Él y su grupo de cinco usaban uniformes de trabajadores en colores de desierto con cascos para protegerlos del sol y esconder sus rostros. Todos usaban chalecos a prueba de balas bajo sus chaquetas, y cada hombre al menos cargaba un arma en una funda. Cada hombre o mujer. Sally era la única mujer, pero cargaba las armas más grandes colgadas en ambos hombros: dos rifles automáticos, uno para ella y uno para Duo cuando el tiempo estuviera llegando a su fin y fuera momento de defender sus posiciones o hacer un escape. Duo esperaba por la última.
Sally caminaba al lado de Duo en el túnel, su cabello dividido en dos trenzas, una detrás de cada oreja. Tierra ensuciaba su rostro, pero sus ojos eran brillantes y observaban alerta en la oscuridad mientras descendían. Duo recordó cuando ella era más alta que él, pero ahora él era el más alto, no es que eso hiciera mucha diferencia si eran descubiertos.
Entrar en los túneles bajo la montaña de Cole había sido una de las más engañosas maniobras que hubiesen sido hechas. Primero él, Sally y su grupo de cuatro hombres adicionales—dos soldados de asalto y dos especialistas en bombas de la unidad de EOD de los Preventivos—tuvieron que hacer su camino desapercibido desde la base por el desierto usando imágenes satelitales y apoyarse fuertemente en sus equipos para encubrirlos y detectar entidades hostiles. Una vez que alcanzaron las montañas, fue todo lo que pudieron hacer para cuidarse de ser descubiertos.

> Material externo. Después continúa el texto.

Lemma cleanup_drops_instance (st : Spark.State) :
  Spark.chartInstance st = Spark.cleanup st ->
  Spark.chartInstance (Spark.run_cleanup (Spark.commit st)) = false
  /\ Spark.chartRef (Spark.run_cleanup (Spark.commit st)) = true.
Proof.
  intros Hst. unfold Spark.run_cleanup, Spark.commit.
  cbn [Spark.cleanup Spark.chartInstance Spark.chartRef]. rewrite <- Hst.
  destruct (Spark.chartInstance st); split; reflexivity.
Qed.

End SparkFacts.


(** ** Worked examples *)

(** Fourteen monthly points: the year-over-year change compares February
    2025 with February 2024, the point 12 positions earlier. *)
Example enrich_fourteen_months :
  Indicator.enrich Samples.fourteen_months =
    Py.ret {| Indicator.latest_value := Some 113%float;
              Indicator.mom_pct := Some (Indicator.pct 113 112);
              Indicator.yoy_pct := Some (Indicator.pct 113 101);
              Indicator.min := Some 100%float;
              Indicator.max := Some 113%float |}.
Proof. vm_compute. reflexivity. Qed.

Example enrich_one_point :
  Indicator.enrich Samples.one_point =
    Py.ret {| Indicator.latest_value := Some 7%float;
              Indicator.mom_pct := None;
              Indicator.yoy_pct := None;
              Indicator.min := Some 7%float;
              Indicator.max := Some 7%float |}.
Proof. vm_compute. reflexivity. Qed.

(** A zero over a zero is NaN, and not null either. *)
Example mom_pct_nan_on_zero_over_zero :
  exists snap x,
    Indicator.enrich [Samples.point "2024-01" 0; Samples.point "2024-02" 0] = Py.ret snap
    /\ Indicator.mom_pct snap = Some x /\ is_nan x = true.
Proof. eexists _, _. repeat split; vm_compute; reflexivity. Qed.

(** A sparkline first without data, then with one point, then without
    again: one chart is initialized, for the render that has the point, and
    it is disposed of when the data goes. *)
Example spark_life :
  let ps := [ Samples.spark_props None;
              Samples.spark_props (Some Samples.one_point);
              Samples.spark_props (Some []) ] in
  Spark.inits (Spark.run (firstn 1 ps)) = 0%nat
  /\ map Spark.is_init (Spark.calls (Spark.run (firstn 2 ps))) = [true; false]
  /\ Spark.chartInstance (Spark.run (firstn 2 ps)) = true
  /\ Spark.calls (Spark.run ps)
     = (Spark.calls (Spark.run (firstn 2 ps)) ++ [Spark.Dispose])%list
  /\ Spark.chartInstance (Spark.run ps) = false.
Proof. repeat split; vm_compute; reflexivity. Qed.

(** Of the three indicators of the sample index, the second fails: its tile
    is the error tile, the two others are drawn from their data. *)
Example dashboard_with_one_failure :
  Dashboard.render
    (Dashboard.loadDashboard (inr Samples.index3) Samples.fetch_second_fails
       Dashboard.initial)
  = Dashboard.Grid "2025-02-01T06:00:00Z"
      [ Dashboard.DataTile (Samples.artifact "cpi");
        Dashboard.ErrorTile "Unemployment" "schema_mismatch";
        Dashboard.DataTile (Samples.artifact "policy_rate") ].
Proof. vm_compute. reflexivity. Qed.

(** * Further properties of the code *)

(** ** The enrichment routine: when it returns, and what is null *)

Section EnrichMore.

Lemma nonempty_last (df : Indicator.DataFrame) :
  df <> [] -> exists last, Indicator.from_end df 1 = Some last.
Proof.
  intros Hne. apply from_end_Some. destruct df; [congruence | simpl; lia].
Qed.

Lemma from_end_In (df : Indicator.DataFrame) (k : nat) (v : float) :
  Indicator.from_end df k = Some v -> In v (map Indicator.value df).
Proof.
  intros H. pose proof (from_end_range df k v H) as Hk.
  rewrite from_end_unfold in H by assumption. eapply nth_error_In, H.
Qed.

(** [s.min()] over the values that are numbers. *)
Lemma smin_least_notna (s : list float) :
  Pandas.notna s <> [] ->
  In (Pandas.smin s) s /\ is_nan (Pandas.smin s) = false
  /\ forall v, In v s -> is_nan v = false -> (Pandas.smin s <=? v)%float = true.
Proof.
  intros Hne.
  assert (Hall : Forall (fun v => is_nan v = false) (Pandas.notna s)).
  { apply List.Forall_forall. intros v Hv. unfold Pandas.notna in Hv.
    apply List.filter_In in Hv. destruct Hv as [_ Hv]. now apply negb_true_iff in Hv. }
  unfold Pandas.smin. destruct (Pandas.notna s) as [|x xs] eqn:E; [congruence|].
  destruct (fold_min_least xs x Hall) as (Hin & Hnan & Hle).
  split; [|split; [exact Hnan|]].
  - assert (Hin' : In (fold_left (fun acc y => if (y <? acc)%float then y else acc) xs x)
                     (Pandas.notna s)) by (rewrite E; exact Hin).
    unfold Pandas.notna in Hin'. now apply List.filter_In in Hin'.
  - intros v Hv Hvn. apply Hle. rewrite <- E. unfold Pandas.notna.
    apply List.filter_In. split; [exact Hv | now rewrite Hvn].
Qed.

Lemma smax_greatest_notna (s : list float) :
  Pandas.notna s <> [] ->
  In (Pandas.smax s) s /\ is_nan (Pandas.smax s) = false
  /\ forall v, In v s -> is_nan v = false -> (v <=? Pandas.smax s)%float = true.
Proof.
  intros Hne.
  assert (Hall : Forall (fun v => is_nan v = false) (Pandas.notna s)).
  { apply List.Forall_forall. intros v Hv. unfold Pandas.notna in Hv.
    apply List.filter_In in Hv. destruct Hv as [_ Hv]. now apply negb_true_iff in Hv. }
  unfold Pandas.smax. destruct (Pandas.notna s) as [|x xs] eqn:E; [congruence|].
  destruct (fold_max_greatest xs x Hall) as (Hin & Hnan & Hle).
  split; [|split; [exact Hnan|]].
  - assert (Hin' : In (fold_left (fun acc y => if (acc <? y)%float then y else acc) xs x)
                     (Pandas.notna s)) by (rewrite E; exact Hin).
    unfold Pandas.notna in Hin'. now apply List.filter_In in Hin'.
  - intros v Hv Hvn. apply Hle. rewrite <- E. unfold Pandas.notna.
    apply List.filter_In. split; [exact Hv | now rewrite Hvn].
Qed.

Lemma notna_nonempty (s : list float) (v : float) :
  In v s -> is_nan v = false -> Pandas.notna s <> [].
Proof.
  intros Hv Hn E.
  assert (Hin : In v (Pandas.notna s))
    by (unfold Pandas.notna; apply List.filter_In; split; [exact Hv | now rewrite Hn]).
  rewrite E in Hin. exact Hin.
Qed.

End EnrichMore.

(** X1. [enrich] returns a snapshot exactly on the non-empty frames: the
    empty frame is its only failing input. *)
Theorem enrich_returns_iff_nonempty (df : Indicator.DataFrame) :
  (exists snap, Indicator.enrich df = Py.ret snap) <-> df <> [].
Proof.
  split.
  - intros [snap H] ->. discriminate H.
  - intros Hne. destruct (nonempty_last df Hne) as [last Hlast].
    eexists. apply (enrich_returns df last Hlast).
Qed.

(** X2. In a snapshot [enrich] returns, [latest_value], [min] and [max]
    are never null; [mom_pct] is a number exactly when the frame has 2 rows or
    more, and [yoy_pct] exactly when it has 14 rows or more. *)
Theorem snapshot_null_fields (df : Indicator.DataFrame) (snap : Indicator.Snapshot) :
  Indicator.enrich df = Py.ret snap ->
  is_Some (Indicator.latest_value snap)
  /\ is_Some (Indicator.min snap)
  /\ is_Some (Indicator.max snap)
  /\ (is_Some (Indicator.mom_pct snap) <-> (2 <= length df)%nat)
  /\ (is_Some (Indicator.yoy_pct snap) <-> (14 <= length df)%nat).
Proof.
  intros He.
  assert (Hne : df <> []) by (intros ->; discriminate He).
  destruct (nonempty_last df Hne) as [last Hlast].
  rewrite (enrich_returns df last Hlast) in He. injection He as <-.
  cbn [Indicator.latest_value Indicator.min Indicator.max Indicator.mom_pct
       Indicator.yoy_pct].
  repeat split; eauto.
  - intros [x Hx]. destruct (Indicator.from_end df 2) as [prev|] eqn:E; [|discriminate].
    apply from_end_range in E. lia.
  - intros Hlen. destruct (from_end_Some df 2 ltac:(lia)) as [prev ->]. cbn. eauto.
  - intros [x Hx]. destruct (13 <? length df)%nat eqn:E; [|discriminate].
    apply Nat.ltb_lt in E. lia.
  - intros Hlen.
    replace (13 <? length df)%nat with true by (symmetry; apply Nat.ltb_lt; lia).
    destruct (from_end_Some df 13 ltac:(lia)) as [old ->]. cbn. eauto.
Qed.
(** The escapes of [JSON.stringify] (QuoteJSONString). *)
Definition escape_char (c : ascii) : string :=
  let n := JsString.code c in
  if n =? 34 then String backslash (String dquote EmptyString)
  else if n =? 92 then String backslash (String backslash EmptyString)
  else if n =? 8 then String backslash "b"
  else if n =? 9 then String backslash "t"
  else if n =? 10 then String backslash "n"
  else if n =? 12 then String backslash "f"
  else if n =? 13 then String backslash "r"
  else if n <? 32 then String backslash ("u" +:+ hex4 n)
  else String c EmptyString.

Fixpoint escape (s : string) : string :=
  match s with
  | EmptyString => EmptyString
  | String c s' => escape_char c +:+ escape s'
  end.

Definition quote (s : string) : string :=
  String dquote (escape s +:+ String dquote EmptyString).

(** [JSON.stringify(v)]; a property whose value is [undefined] is left out
    of an object and printed as [null] inside an array. *)
Fixpoint stringify (v : value) : string :=
  match v with
  | VUndefined => "null"
  | VNull => "null"
  | VBool true => "true"
  | VBool false => "false"
  | VNum n => pretty n
  | VStr s => quote s
  | VArr xs => "[" +:+ JsString.join "," (map stringify xs) +:+ "]"
  | VObj fields =>
      "{" +:+ JsString.join ","
               ((fix members (fs : list (string * value)) : list string :=
                   match fs with
                   | [] => []
                   | (_, VUndefined) :: rest => members rest
                   | (k, x) :: rest => (quote k +:+ ":" +:+ stringify x) :: members rest
                   end) fields)
          +:+ "}"
  end.

Definition is_ws (c : ascii) : bool :=
  let n := JsString.code c in
  (n =? 32) || (n =? 9) || (n =? 10) || (n =? 13).

Fixpoint skip_ws (s : string) : string :=
  match s with
  | String c s' => if is_ws c then skip_ws s' else s
  | EmptyString => EmptyString
  end.

Definition hex_val (c : ascii) : option Z :=
  let n := JsString.code c in
  if (48 <=? n) && (n <=? 57) then Some (n - 48)
  else if (97 <=? n) && (n <=? 102) then Some (n - 87)
  else if (65 <=? n) && (n <=? 70) then Some (n - 55)
  else None.

(** The one-letter escapes: quote, backslash, slash, b, f, n, r, t. *)
Definition unescape (c : ascii) : option ascii :=
  let n := JsString.code c in
  if (n =? 34) || (n =? 92) || (n =? 47) then Some c
  else if n =? 98 then Some (JsString.chr 8)
  else if n =? 102 then Some (JsString.chr 12)
  else if n =? 110 then Some (JsString.chr 10)
  else if n =? 114 then Some (JsString.chr 13)
  else if n =? 116 then Some (JsString.chr 9)
  else None.

(** The characters of a string literal after its opening quote.  A
    four-digit unicode escape above 00FF names a code unit outside the
    string model and is rejected. *)
Fixpoint parse_chars (s : string) : option (string * string) :=
  match s with
  | EmptyString => None
  | String c rest =>
      let n := JsString.code c in
      if n =? 34 then Some (EmptyString, rest)
      else if n =? 92 then
        match rest with
        | String "u" (String h1 (String h2 (String h3 (String h4 rest')))) =>
            match hex_val h1, hex_val h2, hex_val h3, hex_val h4 with
            | Some a, Some b, Some c', Some d =>
                let u := ((a * 16 + b) * 16 + c') * 16 + d in
                if u <? 256 then
                  match parse_chars rest' with
                  | Some (t, r) => Some (String (JsString.chr u) t, r)
                  | None => None
                  end
                else None
            | _, _, _, _ => None
            end
        | String e rest' =>
            match unescape e with
            | Some x =>
                match parse_chars rest' with
                | Some (t, r) => Some (String x t, r)
                | None => None
                end
            | None => None
            end
        | EmptyString => None
        end
      else if n <? 32 then None
      else match parse_chars rest with
           | Some (t, r) => Some (String c t, r)
           | None => None
           end
  end.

La montaña no estaba desprotegida. Cole tenía guardias en cada entrada del túnel, todos armados con armas automáticas y semi-automáticas. Algunos eran mercenarios profesionales a quienes Cole probablemente les había pagado extremadamente bien para vigilar el lugar. Duo había contado al menos una docena de guardias, más alto que el número de un día atrás. Era más que suficiente para mantenerlos en sus puestos, pero no lo suficiente que podían esperar para impresionarlos sin ser descubiertos. Esos hombres vivían solos aquí y todos se conocían mutuamente. El grupo de Duo no podía arriesgar ser visto.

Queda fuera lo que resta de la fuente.